Durante tantos milenios como llevan existiendo, los humanos no han comprendido en realidad qué es el amor. ¿Cuánto hay de físico y cuánto de mental en todo eso?¿Cuándo es accidente y cuándo destino?¿Por qué se destruyen parejas que son perfectas y funcionan otras que parecen imposibles? No conozco las respuestas mejor que ellos. El amor está simplemente donde está.
Lo peor de dejar caer la máscara
Hay demasiadas cosas que hoy en día no alcanzo entender.
¿Cómo se puede ser tan hipócrita y tan hijo de puta? No me parece ni remotamente normal que alguien en quien has depositado muchísima confianza, con el que has compartido media vida, una persona con la que has vivido tanto (y, a veces, tan bueno) sea capaz de hacerte daño así sin más.
Una persona por la que lo has dado todo. Por la que has perdido amistades, relaciones con la familia, has perdido aficiones, te has hasta olvidado a ti mismo, decida atacarte sin más.
¿Cómo se puede ser tan cabrón? Entiendo que han pasado muchas cosas, entiendo que todo ha cambiado. Pero ahora mismo no tiene ningún jodido sentido remover la mierda. Mierda que ni siquiera existe, pero que esa persona desea por encima de todo seguir el olor. ¿Que porqué? Por ganas de hacer daño. Por no ser capaz de asumir tus errores. Por ser tan egoísta y egocéntrico que lo único que sabes hacer es echar la culpa a los demás.
Madura ya, coño. Que ya tienes tu vida por tu lado. ¿Para qué tanto daño innecesario? Me tiemblan las manos. Tienes esta asquerosa costumbre de conseguir que me encuentre hasta mal. Haces que nazca en mi un odio hacia la humanidad que nunca antes había conocido. Haces que desee no confiar en nadie nunca más. Haces que te desee lo peor. Y yo no soy así.
Púdrete solo con tus miserias y déjame a mi respirar el aire puro en paz.

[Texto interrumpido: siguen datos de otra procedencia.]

(** What a reconciliation leaves alone, and in which direction the rest
    moves. *)
Lemma reconcile_frame ro cg latest s :
  let s' := (reconcile ro cg latest s).2 in
  indexers (fac s') = indexers (fac s) ∧ handlers (fac s') = handlers (fac s) ∧
  terminating (fac s') = terminating (fac s) ∧ synced (rt s') = synced (rt s) ∧
  (nextInformer (rt s) ≤ nextInformer (rt s'))%nat ∧
  (nextChan (rt s) ≤ nextChan (rt s'))%nat.
Proof.
  intros s'. unfold s'. rewrite reconcile_eq, discoverTypes_Locked_eq.
  assert (∀ k, k ∈ (calculateInformersLockHeld ro (fac s) latest).1 →
               informers (fac s) !! k = None) as Hfresh
    by (intros k Hk%elem_of_toAdd; tauto).
  destruct (addLoop_spec cg _ s (NoDup_toAdd ro (fac s) latest) Hfresh)
    as (done & rest & _ & _ & Hi & Hh & Ht & _ & Hsy & Hni & Hnc & _).
  destruct (addLoop cg _ s) as [[err|] s1]; cbn [fst snd] in *; [done|].
  destruct (removeLoop_spec _ s1 (NoDup_toRemove ro (fac s) latest))
    as (_ & _ & _ & _ & Hi' & Hh' & Ht' & Hni' & Hnc' & _ & Hsy').
  rewrite Hi', Hh', Ht', Hni', Hnc', Hsy'. done.
Qed.

(** X6.  After a pass that returns no error, a type has an informer
    exactly when some workspace reports a descriptor for it that passes
    the three guards, or when it is pinned and had an informer before the
    pass. *)
Theorem discoverTypes_ok_informers (ro : RangeOrder) (cg : ClientGo) (disco : Discovery)
    (s s' : State) :
  discoverTypes ro cg disco s = (None, s') →
  ∀ k, is_Some (informers (fac s') !! k) ↔
       (∃ ai, reports cg disco k ai ∧ observable ai) ∨
       (pinned k = true ∧ is_Some (informers (fac s) !! k)).
Proof.
  unfold discoverTypes.
  destruct (discover cg disco) as [latest|e] eqn:Hd; [|done].
  intros Hrec k.
  assert ((reconcile ro cg latest s).1 = None) as Hok by by rewrite Hrec.
  pose proof (reconcile_ok_informers ro cg latest s Hok k) as Hkeys.
  rewrite Hrec in Hkeys. cbn [snd] in Hkeys.
  by rewrite Hkeys, (discover_lookup cg disco latest Hd).
Qed.

Lemma range_empty (ro : RangeOrder) `{Countable K} {V} : range ro (∅ : gmap K V) = [].
Proof.
  apply Permutation_nil_r. rewrite (range_perm ro). by rewrite map_to_list_empty.
Qed.

(** X7.  When the workspace lister returns no workspace at all, the pass
    returns no error and tears down everything that is not pinned: the
    informers left are the pinned ones that were stored, the stop channel
    of every other stored informer has been closed, and no goroutine has
    been launched. *)
Theorem discoverTypes_no_workspaces (ro : RangeOrder) (cg : ClientGo) (disco : Discovery)
    (s : State) :
  ListWorkspaces disco = Ok [] →
  let s' := (discoverTypes ro cg disco s).2 in
  (discoverTypes ro cg disco s).1 = None ∧
  (∀ k, is_Some (informers (fac s') !! k) ↔
        pinned k = true ∧ is_Some (informers (fac s) !! k)) ∧
  (∀ k c, pinned k = false → is_Some (informers (fac s) !! k) →
          informerStops (fac s) !! k = Some c → c ∈ closed (rt s')) ∧
  goroutines (rt s') = goroutines (rt s).
Proof.
  intros Hlist.
  assert (discoverTypes ro cg disco s = reconcile ro cg ∅ s) as ->
    by (unfold discoverTypes, discover; by rewrite Hlist).
  intros s'.
  assert ((calculateInformersLockHeld ro (fac s) ∅).1 = []) as HtoAdd.
  { cbn [calculateInformersLockHeld fst]. unfold rangeKeys. by rewrite range_empty. }
  destruct (reconcile_spec ro cg ∅ s) as (done & rest & Hsplit & _ & (new & Hg & Hnew) & Hres).
  rewrite HtoAdd in Hsplit. symmetry in Hsplit.
  apply app_eq_nil in Hsplit as [-> ->].
  assert ((reconcile ro cg ∅ s).1 = None) as Hok.
  { destruct (reconcile ro cg ∅ s).1; [|done]. by destruct Hres as ((? & ? & ? & ? & _) & _). }
  rewrite Hok in Hres. destruct Hres as (_ & _ & _ & Hclosed).
  split_and!.
  - done.
  - intros k. unfold s'. rewrite (reconcile_ok_informers ro cg ∅ s Hok k), lookup_empty.
    split; [intros [[? ?]|?]; done | by right].
  - intros k c Hpin Hk Hc. unfold s'. rewrite Hclosed.
    apply elem_of_app. right. apply list_elem_of_omap. exists k. split; [|done].
    apply elem_of_toRemove. by rewrite lookup_empty.
  - unfold s'. rewrite Hg. destruct new as [|[inf c] new]; [by rewrite app_nil_r|].
    exfalso. eapply elem_of_nil, (Hnew inf c). by left.
Qed.
Lemma url_check_error s : ∀ n p e,
  url.check s n p = inl e →
  ∃ s1 t1 rest,
    s = s1 +:+ String "%" rest ∧ url.unescapes s1 t1 ∧ malformed rest ∧
    e = EscapeError (url.first3 (String "%" rest)).
Proof.
  remember (String.length s) as len eqn:Hlen.
  revert s Hlen. induction len as [len IH] using lt_wf_ind.
  intros [|c rest] Hlen n p e H; simpl in *; [done|].
  destruct (Ascii.eqb_spec c "%") as [->|Hpct].
  - destruct rest as [|h1 [|h2 rest']].
    + simplify_eq. by exists EmptyString, EmptyString, EmptyString; split_and!; try constructor.
    + simplify_eq.
      by exists EmptyString, EmptyString, (String h1 EmptyString);
        split_and!; try constructor.
    + destruct (url.ishex h1) eqn:H1, (url.ishex h2) eqn:H2; simpl in H;
        try (simplify_eq;
             exists EmptyString, EmptyString, (String h1 (String h2 rest'));
             split_and!; [done|constructor|by simpl; rewrite H1, H2|done]).
      simpl in Hlen.
      destruct (IH (String.length rest') ltac:(lia) rest' eq_refl _ _ _ H)
        as (s1 & t1 & r & -> & Hu & Hm & ->).
      eexists (String "%" (String h1 (String h2 s1))), _, r.
      split_and!; [done|by constructor|done|done].
  - simpl in Hlen.
    destruct (Ascii.eqb_spec c "+") as [->|Hplus];
      destruct (IH (String.length rest) ltac:(lia) rest eq_refl _ _ _ H)
        as (s1 & t1 & r & -> & Hu & Hm & ->);
      eexists (String _ s1), _, r;
      (split_and!; [done|by constructor|done|done]).
Qed.

Lemma url_check_malformed s1 t1 rest :
  url.unescapes s1 t1 → malformed rest →
  ∀ n p, url.check (s1 +:+ String "%" rest) n p
         = inl (EscapeError (url.first3 (String "%" rest))).
Proof.
  intros Hu Hm.
  induction Hu as [|h1 h2 s t H1 H2 _ IH|s t _ IH|c s t Hpct Hplus _ IH];
    intros n p; rewrite ?append_cons, ?append_nil_l.
  - destruct rest as [|h1 [|h2 rest']]; simpl in *; try done. by rewrite Hm.
  - simpl. rewrite H1, H2. simpl. apply IH.
  - simpl. apply IH.
  - simpl. destruct (Ascii.eqb_spec c "%"); [done|].
    destruct (Ascii.eqb_spec c "+"); [done|]. apply IH.
Qed.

Y cómo te quise. Joder. Ahora no puedo llegar ni a comprender como he sentido un ápice de lo que llegué a sentir.
(For)gotten
Iré olvidando poco a poco. Primero, el sonido de tu voz. Después, el tacto de tu piel. La profundidad de tus ojos. El color de tu sonrisa. Tu olor. Olvidaré los apodos con los que me llamabas. Olvidaré las cosas especiales que hiciste por mi. Empezaré a olvidar que cosas me recuerdan a ti. Olvidaré tu cara, tus labios y tu risa. Olvidaré lo que he sentido por ti. Olvidaré que algún día te conocí. Olvidaré la forma tan especial con la que empezó todo. Olvidaré nuestras primeras (y últimas) veces. Olvidaré los sitios a los que fui contigo, la música que me recordaba a ti. Me olvidaré de cómo duele y de lo feliz que fui. Me olvidaré de que fuístes especial. De tus pequitas, sobretodo esa que tienes en el párpado y que me hacia morir de amor. Me olvidaré de los sitios a los que nos gustaba ir, las series que solíamos ver. Me olvidaré de ti y de todo lo que sentí. Y, así, podré avanzar sin pestañear.
Reflexiones de una reflexiva
Existen distintas clases de amor. Hay el amor que te da seguridad, es pausado, tranquilo, càlido... Y existe el tipo de amor que te arrolla, te desgarra, el amor pasional, instintivo, físico...
Existe un tipo de amor que tiene más de interno que de externo... Más de profundo que de físico... Ese tipo de amor intelectual que te hace amar a la persona, aunque no desearla. Es ese amor por el que nunca arriesgamos, al que nunca damos una oportunidad. Aunque nos llena y nos hace mejores.
Luego existe un tipo de amor más completo, el que tiene parte de físico y parte de intelectual... Aunque no mucho de ninguno de los dos... Es ese amor tranquilo, que te acuna, que te hace sentirte seguro, aunque a veces marea por no ser nada y serlo todo. Es un amor que no te completa, pero en el que sueles quedarte. Te quedas porque parece que es lo que toca y porque ¿cómo vas a renunciar a algo que es obvio que funciona?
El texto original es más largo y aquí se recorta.